Gordon Kao (高銘頂), general manager of Savills Taiwan Ltd (第一太平戴維斯), a real-estate service provider, said the bidding result indicated demand for commercial properties remained strong amid excessive liquidity and low interest rates.

“The real-estate investment may win Shinkong Fibers -regular rental returns of between 2 -percent and 2.5 percent a year with guarantee of value increases for the properties themselves later,” Kao said by telephone.

Taiwan’s stable economic recovery and warming trade ties with China bode well for demand for office space, Kao said.

The building on Songjiang Road reported an occupancy rate of 70 percent as of the end of last year, while the other two buildings are fully occupied.
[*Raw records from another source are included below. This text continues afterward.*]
(* ===== verification/_CoqProject ===== *)
-Q . S2P
Prelude.v
Unicode.v
UnicodeSplit.v
GrammarUtf8.v
GrammarSyntax.v
GrammarParser.v
GrammarEngine.v
GrammarLeftRecursion.v
GrammarReject.v
Grammar.v
Batch.v
KvCache.v
KvSpec.v
KvUpdate.v
KvShift.v
Outputs.v
Inputs.v
Decode.v
DecodeSpec.v
DecodeExamples.v
State.v
StateBytes.v
StateRead.v
StateSpec.v
StateExamples.v
Vocab.v
Merge.v
Spm.v
Bpe.v
Trie.v
Wpm.v
Ugm.v
Tokenize.v
Partition.v
Detok.v
RoundTrip.v
RoundTripBpe.v
PreTypes.v
VocabLoad.v
VocabLoadSpec.v
HashSet.v
Alloc.v
Pad.v
AllocSpec.v
Tensor.v
Graph.v
GraphSpec.v
Buffers.v
Gallocr.v
GallocSpec.v
GallocSafety.v
GallocExec.v
GallocBuffers.v
GallocReserve.v
GallocInit.v
GallocCorrect.v
GraphAlloc.v
CtxAlloc.v
CtxAllocSpec.v
Gguf.v
GgufSpec.v
GgufRead.v
GgufMap.v
GgufEdit.v
GgufCorrect.v
(* ===== verification/Prelude.v ===== *)
(** A verification of the inference engine of this repository: the C++ library
    llama.cpp under [src/llm/llama.cpp], which the restaurant assistant runs as its
    language model. The development covers the parts of the engine that are
    algorithms on discrete data: text and tokens, grammars, batches, the key/value
    cache, the control of a decoding, the saved state, the memory of the tensors, and
    the files of models.

    * How the parts interact

    A text is split into words ([src/unicode.cpp]), a vocabulary turns words into
    tokens and tokens into pieces of text ([src/llama-vocab.cpp]). Tokens with their
    positions and sequences form a batch, which is completed, sorted and cut into
    ubatches ([src/llama-batch.cpp]). For every ubatch the cache provides cells
    ([src/llama-kv-cache.cpp]), the inputs of the computation are filled in
    ([src/llama-context.cpp]), and [llama_decode_impl] of [src/llama.cpp] runs the
    loop and collects the rows of the outputs. A grammar ([src/llama-grammar.cpp])
    rejects candidates for the next token. The state of a context is written and
    read back by [src/llama-context.cpp].

    Below this lies the tensor library [ggml]. The weights and the cache are contexts of
    tensors that get memory for good ([ggml_backend_alloc_ctx_tensors_from_buft] of
    [ggml/src/ggml-alloc.c]). The computation of a ubatch is a graph: the results are
    expanded into it with their sources ([ggml_build_forward_expand] of
    [ggml/src/ggml.c]), a plan is made in which tensors reuse the memory of tensors that
    are no longer read ([ggml_gallocr_alloc_graph_impl]), buffers are reserved for the
    plan ([ggml/src/ggml-backend.cpp]), and the tensors get their addresses. A model comes
    from a GGUF file ([ggml/src/gguf.cpp]): pairs of keys and values, from which the
    vocabulary is loaded, and tensors at offsets of a data section.

    * Files

    - Prelude: fallible computations, loops with fuel, vectors indexed by C++
      integers, wrapped integers, byte strings, [std::sort] and [std::priority_queue]
      with their laws, and generic lemmas.
    - Unicode, UnicodeSplit ([src/unicode.cpp]): UTF-8, the byte-level alphabet, code
      point flags, the pre-tokeniser.
    - GrammarUtf8, GrammarSyntax, GrammarParser, GrammarEngine, GrammarLeftRecursion,
      GrammarReject, Grammar ([src/llama-grammar.cpp]): incremental decoding, the
      elements of a grammar and the language they stand for, the parser with the
      rewriting of repetitions, the pushdown stacks, the search for left recursion,
      the rejection of candidates, the grammar object.
    - Batch ([src/llama-batch.cpp]); KvCache, KvSpec, KvUpdate, KvShift
      ([src/llama-kv-cache.cpp], the update and defragmentation of [src/llama.cpp]);
      Outputs, Inputs ([src/llama-context.cpp]); Decode, DecodeSpec, DecodeExamples
      ([llama_decode_impl], [llama_encode_impl]).
    - State, StateBytes, StateRead, StateSpec, StateExamples (saving and restoring,
      [src/llama-context.cpp]).
    - Vocab, Merge, Spm, Bpe, Trie, Wpm, Ugm, Tokenize, Partition, Detok, RoundTrip,
      RoundTripBpe ([src/llama-vocab.cpp]); PreTypes, VocabLoad, VocabLoadSpec (the
      construction of a vocabulary from the metadata of a model file).
    - HashSet ([ggml/src/ggml-impl.h]), Tensor ([ggml/include/ggml.h], the sizes of
      [ggml.c]), Graph, GraphSpec ([ggml/src/ggml.c]), Buffers
      ([ggml/src/ggml-backend.cpp]); Alloc, AllocSpec (the allocator of offsets),
      Gallocr, GallocSpec, GallocSafety, GallocExec (the plan of a graph),
      GallocBuffers, GallocReserve, GallocInit, GallocCorrect (reserving and placing),
      CtxAlloc, CtxAllocSpec (contexts), all of [ggml/src/ggml-alloc.c]; Pad (the
      rounding of [GGML_PAD]); GraphAlloc (from the outputs of a computation to tensors
      with memory, the composition of the parts before).
    - Gguf (the context, the getters and setters, the reader and the writer of
      [ggml/src/gguf.cpp]), GgufSpec (what is written and that it is read), GgufRead (what
      the reader accepts), GgufMap, GgufEdit (the setters as updates of a map and a list),
      GgufCorrect (the theorems, an example, and files on which the reader fails).

    A file with the definitions of a component keeps the code's names; where the code
    has one long function, its loops are definitions of their own, in its order.

    * Conventions

    A C++ function that can fail is a function to [res]: [Ok], or [Err] with an
    exception ([Throw]), a failed [GGML_ASSERT] ([Abort]), undefined behaviour ([UB]:
    an access outside a vector, a signed overflow), or the end of the fuel ([Fuel]).
    [safe m P] says that [m] returns and [P] holds of the result; [may_throw m P]
    allows an exception. Integers are [Z]; unsigned ones wrap by [u32], [u64], signed
    ones fail by [s32] where the code can overflow. A [while] loop has fuel, chosen
    in the definition from the data, e.g. the length of the text or the number of
    cells plus one; every theorem that a function returns shows that it suffices.
    Objects that the code mutates are records passed along.

    * What the theorems show

    - Text: the UTF-8 round trip, the byte alphabet, the splitters partition the text
      and lose nothing whatever the regular expressions match.
    - Grammars: an accepted grammar text gives well-formed rules; the rules of a
      repetition generate the repetitions; accepting a character takes the derivative
      of the language of the stacks; the rejected candidates are exactly those that no
      stack can take; a token that is not masked can be accepted.
    - Batches and cache: every token of a batch is computed once and in order; the
      cells refine a map from slots to positions and sequences (KvSpec), all reachable
      caches are well formed; defragmentation moves rows with their cells; keys follow
      their positions; a token attends to exactly the history of its sequences.
    - Decoding: [llama_decode_impl] terminates, on success the batch is in the cache
      and the rows of the outputs are those of a computation of the whole batch.
    - State: what is saved is restored, for a whole state, a file and one sequence.
    - Vocabulary: the sessions of the five tokenisers against their references
      (greedy merges, longest matches, a tiling of the text), the partition by special
      tokens, exact measuring and the transparent cache of detokenising, and the two
      round trips from text to tokens and back; loading builds tables that are inverse
      to each other and special tokens that are in range.

    - Memory: a table of pointers holds what was put in; the live ranges of the offset
      allocator are disjoint and aligned, and it makes progress; building a graph returns
      with exactly the tensors that the result depends on, each after its sources; running
      a graph in the shared memory of its plan gives what a run with memory of its own for
      every tensor gives (GallocExec, from the planner without a table of GallocSpec and
      the invariant of GallocSafety); after a reservation the tensors of a graph are placed
      in live buffers as planned (GallocCorrect); a context is placed without overlap, or
      all its buffers are freed (CtxAllocSpec). GraphAlloc joins them: from tensors as the
      constructors make them to a computation in shared memory that agrees with separate
      memory.
    - GGUF files: what is written is read back, with every tensor's bytes at its offset;
      whatever the reader accepts is well formed; the setters update a finite map of pairs
      and a list of tensors and keep the context writable; what is set is got.

    The examples in DecodeExamples, StateExamples and GgufCorrect, and lemmas such as
    [failed_reserve_double_free] of GallocCorrect, show inputs on which the code departs
    from its comments or its purpose.

    * Parameters and what is not modelled

    Tables that a generator writes ([unicode-data.cpp]), [std::regex], [std::sort],
    [std::priority_queue], and what a backend computes enter as classes
    ([UnicodeData], [RegexEngine], [CppSort], [CppHeap], [CppHashOrder], [Backend]) with
    the laws the code relies on; each law has an instance. [BufferTypes] is what a
    backend answers about memory, with the law [SaneBackends] that it gives as much as
    was asked for, aligned; [Memory] tells which sizes a vector of the GGUF reader can have.
    A file is the list of its bytes. In the plan of a graph the counters of readers and views are
    unbounded, as they are below the size of the graph; plain [assert]s are absent, as in
    a release build; the depth of the visit of a graph is fuel, and the theorem bounds it.

    Not modelled are the kernels of the tensor library, its scheduler, gradients,
    constructors of operations, the memory of contexts and the callbacks of a backend for
    a placed tensor; the graphs of the model architectures, quantisation, the tensors
    that the loaders make in a context and the calls that open and close files, the samplers' arithmetic, chat templates, the command line, the
    server, vendored libraries, and the programs of the repository in other languages:
    they are arithmetic on floating point numbers, input and output, or code that is
    called through a parameter.
*)
From stdpp Require Export base tactics list numbers gmap sets strings sorting.
From Stdlib Require Export ZArith Lia.

Declare Scope llama_scope.
Delimit Scope llama_scope with llama.

(** * Fallible computations *)

(** The ways a C++ function of the program can fail to return normally:
    a C++ exception with its message, a [GGML_ASSERT]/[GGML_ABORT], undefined
    behaviour (a read or write outside a vector, a missing map key behind an
    unchecked access, a signed overflow), and exhaustion of the fuel that a
    loop without structural bound is given in the model. *)
Inductive fault : Type :=
| Throw (msg : string)
| Abort
| UB
| Fuel.

#[export] Instance fault_eq_dec : EqDecision fault.
Proof. solve_decision. Defined.

Inductive res (A : Type) : Type :=
| Ok (a : A)
| Err (e : fault).
Arguments Ok {A} a.
Arguments Err {A} e.

#[export] Instance res_ret : MRet res := fun A a => Ok a.
#[export] Instance res_bind : MBind res := fun A B f m =>
  match m with Ok a => f a | Err e => Err e end.
#[export] Instance res_fmap : FMap res := fun A B f m =>
  match m with Ok a => Ok (f a) | Err e => Err e end.

#[export] Instance res_eq_dec {A} `{EqDecision A} : EqDecision (res A).
Proof. solve_decision. Defined.

Definition throw {A} (msg : string) : res A := Err (Throw msg).

(** [GGML_ASSERT(b)] *)
Definition ggml_assert (b : bool) : res unit := if b then Ok tt else Err Abort.

(** An access whose C++ behaviour is undefined when the option is empty. *)
Definition or_ub {A} (o : option A) : res A :=
  match o with Some a => Ok a | None => Err UB end.

Section res_laws.
Context {A B C : Type}.
Implicit Types (m : res A) (f : A → res B) (g : B → res C).

Lemma res_bind_ret_l (a : A) f : (mret a ≫= f) = f a.
Proof. reflexivity. Qed.

Lemma res_bind_ret_r m : (m ≫= mret) = m.
Proof. by destruct m. Qed.

Lemma res_bind_assoc m f g : (m ≫= f) ≫= g = m ≫= (λ a, f a ≫= g).
Proof. by destruct m. Qed.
Tseng chin-der (曾敬德), a researcher at Sinyi Realty Co (信義房屋), the nation’s only listed brokerage, said commercial properties appear to have emerged from the luxury tax unscathed based on the auction outcome.

“Real-estate investments in commercial properties tend to last longer than three years, freeing them from the luxury levy,” Tseng said by telephone.

The tax, slated to take effect next month, will impose a levy of between 10 percent and 15 percent on properties resold within two years of purchase.

The three buildings, all older than 20 years, may qualify to apply for urban regeneration to boost their worth, Tseng said.

Shin Kong Life, the insurance arm of Shin Kong Financial, appeared the largest beneficiary, as the real-estate trust gained NT$2.13 billion in value, more than double its costs four years ago.

Sunny Hsu (徐舜鋆), senior vice president of Shin Kong Financial, declined to comment on the earnings figures, saying the group will give a detailed account at its investors teleconference this afternoon. Taishin Financial Holdings Co (台新金控) is also a member of Shin Kong Group.